Degeneration of the articular cartilage is the hallmark of osteoarthritis, the most common reason for knee replacement. As this protective cushion wears away, bone grinds on bone, causing pain, stiffness, swelling, and loss of function.
1.2 The Evolution of Knee Arthroplasty: From Salvage to Precision
Knee replacement, or arthroplasty (from the Greek arthron for joint and plassein to form or shape), has a history spanning over a century. Early attempts in the late 19th and early 20th centuries involved interpositional arthroplasty, where materials like fascia lata, pig bladder, or even gold foil were placed between the bone ends. The modern era began in the 1960s and 1970s with the development of total condylar knee replacements by pioneers like Dr. John Insall. These early designs focused on resurfacing the worn joint surfaces with metal and plastic components, fundamentally a procedure of resection and resurfacing.

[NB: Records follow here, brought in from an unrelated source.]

(** ** Control frames *)

Lemma find_split (l : list mflow) k f : NoDup (map f_key l) -> List.find (flow_is k) l = Some f ->
  exists l1 l2, l = l1 ++ f :: l2 /\ forall f', f_key f' = k -> map (fun g => if flow_is (f_key f') g then f' else g) l = l1 ++ f' :: l2.
Proof.
  intros Hnd Hf. induction l as [|g l IH]; [done|]. cbn in *. inversion_clear Hnd as [|? ? Hg Hnd']. destruct (flow_is k g) eqn:E.
  - injection Hf as ->. exists [], l. split; [done|]. intros f' Hk. rewrite Hk, E. cbn. f_equal. apply Nat.eqb_eq in E. rewrite E in Hg.
    clear -Hg. induction l as [|h l IH]; [done|]. cbn in *. rewrite IH by (intros H; by apply Hg; right). unfold flow_is.
    destruct (Nat.eqb_spec (f_key h) k) as [E|]; [|done]. destruct Hg. rewrite E. left.
  - destruct (IH Hnd' Hf) as (l1 & l2 & -> & Hp). exists (g :: l1), l2. split; [done|]. intros f' Hk. cbn. rewrite Hk, E. rewrite <- Hk. by rewrite Hp.
Qed.
(** A flow is replaced by one with another identifier. *)
Lemma step_replace s k f f' :
  get_flow k s = Some f -> f_key f' = k -> flow_ok s f' ->
  (data_flow f' = true -> (data_flow f = true /\ f_id f' = f_id f) \/
     ((data_flow f = false -> m_data_flow_count s < limit_of s) /\ forall g, g ∈ mp_flows s -> data_flow g = true -> f_id g <> f_id f')) ->
  step s (put_flow f' s).
Proof.
  intros Hg Hk Hf' Hd I. assert (M : mono s (put_flow f' s)) by (constructor; try done; by left). split; [|done].
  pose proof I as [I1 I2 I3 I4 I5 I6 I7]. destruct (find_split _ _ _ I1 Hg) as (l1 & l2 & El & Ep). specialize (Ep f' Hk).
  assert (Hkf : f_key f = k) by (by apply (get_flow_key k s)).
  assert (Hfl : mp_flows (put_flow f' s) = l1 ++ f' :: l2) by exact Ep. rewrite El in *.
  constructor.
  - rewrite Hfl, map_app. cbn. rewrite Hk, <- Hkf. by rewrite map_app in I1.
  - rewrite Hfl. apply Forall_app in I2 as [J1 J2]. inversion_clear J2 as [|? ? J3 J4]. apply Forall_app. split; [done|]. constructor; [|done].
    cbn in *. lia.
  - done.
  - change (limit_of (put_flow f' s)) with (limit_of s). rewrite Hfl. rewrite zlen_app, zlen_cons in *. lia.
  - unfold m_data_flow_count in *. change (limit_of (put_flow f' s)) with (limit_of s). rewrite Hfl. clear Hfl Ep I6.
    rewrite El, List.filter_app, zlen_app in I5, Hd. rewrite List.filter_app, zlen_app. cbn [List.filter] in *.
    destruct (data_flow f') eqn:E', (data_flow f) eqn:E; rewrite ?zlen_cons in *; lia.
  - rewrite Hfl. rewrite List.filter_app, map_app in *. cbn in *. 
    assert (Hrest : NoDup (map f_id (List.filter data_flow l1) ++ map f_id (List.filter data_flow l2))).
    { eapply sublist_NoDup; [exact I6|]. apply sublist_app; [done|]. destruct (data_flow f); [by apply sublist_cons|done]. }
    destruct (data_flow f') eqn:E'; [|done]. cbn. destruct (Hd eq_refl) as [[E Hid]|[_ Hid]]; [rewrite E in I6; cbn in I6; by rewrite Hid|].
    rewrite <- Permutation_middle. constructor; [|done]. intros H. rewrite <- map_app, <- List.filter_app in H.
    apply list_elem_of_In, in_map_iff in H as (g & Hgi & Hin). apply filter_In in Hin as [Hin Hdg]. apply (Hid g); [|done|done].
    apply list_elem_of_In. apply in_app_iff in Hin as [|]; apply in_app_iff; [by left|by right; right].
  - rewrite Hfl. assert (Hall : Forall (flow_ok (put_flow f' s)) (l1 ++ f :: l2)) by (eapply Forall_impl; [|exact I7]; intros g; by apply flow_ok_mono).
    apply Forall_app in Hall as [J1 J2]. inversion_clear J2 as [|? ? J3 J4]. apply Forall_app. split; [done|]. constructor; [|done]. by apply (flow_ok_mono s).
Qed.

Lemma keeps_need n f g : core g = core f -> f_local f = true \/ f_proof f = true -> keeps f (g <| f_control_need := n |>).
Proof.
  intros (E1 & E2 & E3 & E4 & E5)%core_fields H. split; [exact E1|]. destruct (ident_fields _ _ E1) as (_ & _ & L & P & T & _).
  intros [S1 S2 S3 S4]. split; [|intros H'; change (f_phase g = M_DEAD); congruence]. constructor.
  - change (f_phase g = M_DEAD -> f_fd g = false). rewrite E2, E3. exact S1.
  - change (f_local g = false -> f_phase g = M_CONTROL -> f_fd g = false). rewrite L, E2, E3. done.
  - change (f_local g = false -> f_proof g = false -> f_phase g = M_CONTROL -> n = M_HEADER -> f_transient g = true). rewrite L, P. destruct H; congruence.
  - change (f_pending_open g = true -> f_local g = true). rewrite E4, L. done.
Qed.
Lemma land_1 n : Z.land n 1 = n mod 2.
Proof. change 1 with (Z.ones 1). rewrite Z.land_ones by lia. done. Qed.
(** A header that is accepted: the flow may get an identifier, and become a data flow. *)
Lemma step_header k f g h s :
  get_flow k s = Some f -> core g = core f -> f_phase f = M_CONTROL -> f_control_need f = M_HEADER -> m_header_check g s = Some h -> step s (put_flow h s).
Proof.
  intros Hg Hc Hph Hn. pose proof (core_fields _ _ Hc) as (E1 & E2 & E3 & E4 & E5). destruct (ident_fields _ _ E1) as (K & _ & L & P & T & R).
  destruct (get_flow_key _ _ _ Hg) as [Hk Hin]. unfold m_header_check. cbv zeta. destruct (_ || _); [done|].
  destruct (f_proof g) eqn:Ep; [destruct (_ || _); [done|]; intros [= <-]; apply (step_put s k f); [done|apply keeps_need; [done|right; congruence]]|].
  destruct (f_local g) eqn:El; [destruct (_ || _); [done|]; intros [= <-]; apply (step_put s k f); [done|apply keeps_need; [done|left; congruence]]|].
  destruct (negb (ready (mp_peer s)) || _ || _ || _ || _) eqn:Eh; [done|]. apply orb_false_iff in Eh as [_ Esz]. apply Z.ltb_ge in Esz.
  destruct (_ || _) eqn:Ei in |- *; [done|]. apply orb_false_iff in Ei as [Ez Epar]. apply Z.eqb_neq in Ez. apply negb_false_iff, Z.eqb_eq in Epar.
  assert (Hsane : sane f -> forall t i pr wv, sane (g <| f_transient := t |> <| f_id := i |> <| f_protocol := pr |> <| f_wire_version := wv |>
      <| f_control_need := M_HEADER + m_u16 (f_control g) 6 |>)).
  { intros [S1 S2 S3 S4] t i pr wv. constructor.
    - change (f_phase g = M_DEAD -> f_fd g = false). rewrite E2, E3. exact S1.
    - change (f_local g = false -> f_phase g = M_CONTROL -> f_fd g = false). rewrite E3. intros _ _. apply S2; congruence.
    - intros _ _ _. change (M_HEADER + m_u16 (f_control g) 6 = M_HEADER -> t = true). lia.
    - change (f_pending_open g = true -> f_local g = true). rewrite E4. intros Hp. specialize (S4 Hp). congruence. }
  assert (Hst : forall t i pr wv,
    (negb t = true -> id_ok s (f <| f_id := i |>) /\ (forall g, g ∈ mp_flows s -> data_flow g = true -> f_id g <> i) /\ m_data_flow_count s < limit_of s) ->
    step s (put_flow (g <| f_transient := t |> <| f_id := i |> <| f_protocol := pr |> <| f_wire_version := wv |>
      <| f_control_need := M_HEADER + m_u16 (f_control g) 6 |>) s)).
  { intros t i pr wv Ht I. pose proof (flow_in_ok k s f I Hg) as [Fs Fd Fp]. revert I. apply (step_replace s k f); [done|by change (f_key g = k); congruence| |].
    - constructor; [by apply Hsane| |change (f_proof g = true -> f_phase g <> M_DEAD -> f_proof_reply_ready g = true -> verified s); congruence].
      unfold data_flow. cbn. rewrite Ep. cbn. intros [Hnt _]%andb_true_iff. destruct (Ht Hnt) as (Hi & _). unfold id_ok in *. cbn in *. rewrite <- L in Hi. by rewrite El.
    - unfold data_flow at 1. cbn. rewrite Ep. cbn. intros [Hnt _]%andb_true_iff. destruct (Ht Hnt) as (_ & Hfr & Hcnt). right. split; [done|exact Hfr]. }
  destruct (_ =? M_RESUME).
  - destruct (_ || _); [done|]. intros [= <-].
    assert (Htr : sane f -> f_transient g = true) by (intros [_ _ S3 _]; rewrite T; apply S3; congruence).
    intros I. pose proof (flow_in_ok k s f I Hg) as [Fs _ _]. specialize (Htr Fs).
    assert (Hgt : g <| f_transient := true |> = g) by (clear -Htr; destruct g; cbn in Htr; by subst).
    pose proof (Hst true (m_u64 (f_control g) 8) (znth (f_control g) 5) (wire_version (mp_peer s))) as H. rewrite Hgt in H. apply H; done.
  - destruct (_ || _) eqn:Ef; [done|]. intros [= <-]. apply orb_false_iff in Ef as [Ef Ecnt]. apply Z.leb_gt in Ecnt. apply bool_decide_eq_false in Ef.
    apply Hst. intros _. split; [|split; [|done]].
    + unfold id_ok. cbn. replace (f_local f) with false by congruence. done.
    + intros g'. apply find_none. destruct (m_find _ s) as [x|]; [|done]. destruct Ef. by exists x.
Qed.
Lemma step_received x s : step s (s <| mp_received ::= cons x |>).
Proof.
  intros I. assert (M : mono s (s <| mp_received ::= cons x |>)) by (constructor; try done; [intros y Hy; change (y ∈ x :: mp_received s); rewrite elem_of_cons; by right|by left]).
  split; [|done]. apply (shrinks_inv s); try done. exists (mp_flows s). split; [done|apply keeps_each].
Qed.
(** The proof stream after the other side's proof was verified. *)
Lemma step_proved k f p (rp : list Z) pos s :
  get_flow k s = Some f -> f_proof f = true -> f_phase f <> M_DEAD -> p <> M_DEAD -> p <> M_CONTROL -> verified s ->
  step s (put_flow (f <| f_reply := rp |> <| f_reply_pos := pos |> <| f_proof_reply_ready := true |> <| f_phase := p |>) s).
Proof.
  intros Hg Hp Ha H1 H2 Hv I. pose proof (flow_in_ok k s f I Hg) as [[S1 S2 S3 S4] _ _]. revert I. apply (step_replace s k f); [done|exact (proj1 (get_flow_key k s f Hg))| |].
  - constructor; [constructor; try done|unfold data_flow; cbn; by rewrite Hp|done].
  - unfold data_flow at 1. cbn. by rewrite Hp.
Qed.
Lemma step_proof_done a k f s : get_flow k s = Some f -> f_proof f = true -> f_phase f <> M_DEAD -> step s (proof_done sp proof a f s).2.
Proof.
  intros Hg Hp Ha. unfold proof_done. cbv zeta. set (x := zsub M_HEADER 32 (f_control f)). set (s1 := s <| mp_received ::= cons x |>).
  assert (S1 : step s s1) by apply step_received. assert (G1 : get_flow k s1 = Some f) by done.
  assert (Hf : forall m, step s (false, fail_peer (ca_t1 a) (ca_t2 a) OB_REMOTE_EAUTH m s1).2) by (intros m; eapply step_trans; [exact S1|apply step_fail]).
  change (mp_peer s) with (mp_peer s1). unfold channel_proof at 1. destruct (tls_ready (mp_peer s1)); [|apply Hf].
  destruct (proof (session_of (mp_peer s1)) (negb (is_server (mp_peer s1)))) as [expected|] eqn:Ex; [|apply Hf].
  destruct (list_eqb expected x) eqn:Eq; [|apply Hf]. apply list_eqb_eq in Eq. subst expected. cbn [negb].
  assert (Hv : verified s1) by (exists x; split; [left|done]). clearbody s1.
  destruct (is_server (mp_peer s1)).
  - destruct (channel_proof proof (mp_peer s1) true) as [own|]; [|apply Hf]. eapply step_trans; [exact S1|]. by apply (step_proved k).
  - eapply step_trans; [exact S1|]. cbn [snd].
    assert (Hst : step s1 (put_flow (f <| f_proof_reply_ready := true |> <| f_phase := M_ACTIVE |>) s1)) by (by apply (step_proved k f M_ACTIVE (f_reply f) (f_reply_pos f))).
    intros I. destruct (Hst I) as [I2 M2]. destruct (step_mark_ready (ca_now a) (ca_ready a) _ (verified_mono _ _ M2 Hv) I2) as [I3 M3].
    split; [done|by eapply mono_trans].
Qed.
Lemma get_put_ne k s f' : f_key f' <> k -> get_flow k (put_flow f' s) = get_flow k s.
Proof.
  unfold get_flow, put_flow. cbn. intros Hk. induction (mp_flows s) as [|g l IH]; [done|]. cbn. unfold flow_is in *.
  destruct (Nat.eqb_spec (f_key g) (f_key f')) as [E|]; [|by rewrite IH]. rewrite E. apply Nat.eqb_neq in Hk. rewrite Hk. exact IH.
Qed.
Lemma data_alive f : data_flow f = true -> f_phase f <> M_DEAD.
Proof. unfold data_flow. intros [_ H]%andb_true_iff. by apply negb_true_iff, bool_decide_eq_false in H. Qed.
Lemma step_v2_control now k f s : get_flow k s = Some f -> f_phase f = M_CONTROL -> step s (m_v2_control_done now f s).2.
Proof.
  intros Hg Hph I. pose proof (flow_in_ok k s f I Hg) as [[S1 S2 S3 S4] _ _]. destruct (get_flow_key _ _ _ Hg) as [Hk Hin].
  assert (Ha : f_phase f <> M_DEAD) by congruence. revert I. change (step s (m_v2_control_done now f s).2). unfold m_v2_control_done. cbv zeta. destruct (f_local f) eqn:El.
  - pose proof (resume_ack_keeps now (zdrop M_HEADER (f_control f)) f Ha) as Hr. destruct (resume_ack_done now _ f) as [ok g].
    by apply (step_put s k f).
  - assert (Hfd : f_fd f = false) by auto. destruct (resume_done now (zdrop M_HEADER (f_control f)) f (m_find (f_id f) s)) as [f' old'] eqn:Er.
    assert (Hal : forall o, m_find (f_id f) s = Some o -> f_phase o <> M_DEAD) by (intros o (_ & Hd & _)%find_in; by apply data_alive).
    destruct (resume_done_keeps _ _ _ _ _ _ Ha Hfd Hal Er) as [Kf Ko]. destruct (ident_fields _ _ (k_ident _ _ Kf)) as (Ek & _).
    assert (Sf : step s (put_flow f' s)) by (by apply (step_put s k f)). cbn [snd].
    destruct old' as [o'|]; [|exact Sf]. destruct (m_find (f_id f) s) as [o|] eqn:Eo; [|done]. apply find_in in Eo as (Hoin & _).
    destruct (ident_fields _ _ (k_ident _ _ Ko)) as (Eko & _).
    intros I. destruct (Sf I) as [I1 M1]. pose proof (in_get s o I Hoin) as Hgo.
    assert (Hst : step (put_flow f' s) (put_flow o' (put_flow f' s))); [|destruct (Hst I1) as [I2 M2]; split; [done|by eapply mono_trans]].
    destruct (decide (f_key o = k)) as [Eq|Hne].
    + assert (o = f) as -> by congruence. unfold resume_done, resumable in Er. rewrite Hfd, !andb_false_r in Er. apply pair_inj in Er as [<- [= <-]].
      apply (step_put _ k (resume_refuse OB_REMOTE_ECLOSED f)); [by apply (get_put k s f)|]. split; [done|]. intros [T1 T2 T3 T4]. split; [|done].
      constructor; [done|auto|auto|exact T4].
    + apply (step_put _ (f_key o) o); [|done]. rewrite get_put_ne; [done|congruence].
Qed.
Lemma step_resolve_start a host port k f s : get_flow k s = Some f -> f_phase f <> M_DEAD ->
  step s (let '(rc, g, s) := m_resolve_start a host port f s in put_flow (if rc =? 0 then g else m_ack rc g) s).
Proof.
  intros Hg Ha. unfold m_resolve_start.
  assert (Hack : forall rc s', view s' = view s -> rc <> 0 -> step s (put_flow (if rc =? 0 then f else m_ack rc f) s')).
  { intros rc s' V Hrc. apply Z.eqb_neq in Hrc. rewrite Hrc. eapply step_trans; [by apply (step_view s s')|]. apply (step_put s' k f).
    - rewrite <- Hg. apply get_other. by injection V.
    - by apply ack_keeps. }
  destruct (m_state_get (ta_alloc a) s) as [s1|] eqn:E1; [|by apply Hack]. apply step_state in E1 as [_ V1]. cbv zeta.
  assert (V2 : view (if mp_resolvers s1 =? 0 then s1 <| mp_resolvers := Z.min 2 (Z.max 0 (ta_threads a)) |> else s1) = view s) by (by destruct (_ =? 0)).
  generalize dependent (if mp_resolvers s1 =? 0 then s1 <| mp_resolvers := Z.min 2 (Z.max 0 (ta_threads a)) |> else s1). intros s2 V2.
  destruct (_ =? 0); [by apply Hack|]. destruct (_ <=? _); [by apply Hack|]. destruct (negb _); [by apply Hack|]. cbn [Z.eqb].
  eapply step_trans; [apply (step_view s s2 V2)|]. eapply step_trans; [by apply (step_view s2 (s2 <| mp_jobs ::= cons (Job (Some (f_key f)) 0 0 port (f_protocol f) host OtherFamily) |>))|].
  apply (step_put _ k f).
  - rewrite <- Hg. apply get_other. by injection V2.
  - apply keeps_live; try done. by right.
Qed.
Lemma step_control_done a k f s : get_flow k s = Some f -> f_phase f = M_CONTROL -> step s (m_control_done sp proof a f s).2.
Proof.
  intros Hg Hph. assert (Ha : f_phase f <> M_DEAD) by congruence. unfold m_control_done. destruct (f_proof f) eqn:Ep; [by apply (step_proof_done a k)|]. cbv zeta.
  destruct (_ || _); [by apply (step_v2_control _ k)|]. destruct (f_local f).
  - destruct (list_eqb _ _); [|apply step_refl]. apply (step_put s k f); [done|]. apply keeps_live; try done. by right.
  - destruct (_ || _); [apply step_refl|]. match goal with |- context [m_resolve_start ?a ?h ?p f s] => pose proof (step_resolve_start a h p k f s Hg Ha) as H; destruct (m_resolve_start a h p f s) as [[rc g] s1] end.
    exact H.
Qed.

Today, the procedure is one of precision and customization, with computer navigation, patient-specific instrumentation (PSI) from MRI scans, and robotic-assisted surgery allowing for unparalleled accuracy in implant positioning and ligament balancing.
1.3 Types of Knee Replacement Procedures
Not all knee replacements are the same, and the specific procedure performed has direct implications for coding, particularly for the Procedure Coding System (PCPCS), though it informs the diagnosis context.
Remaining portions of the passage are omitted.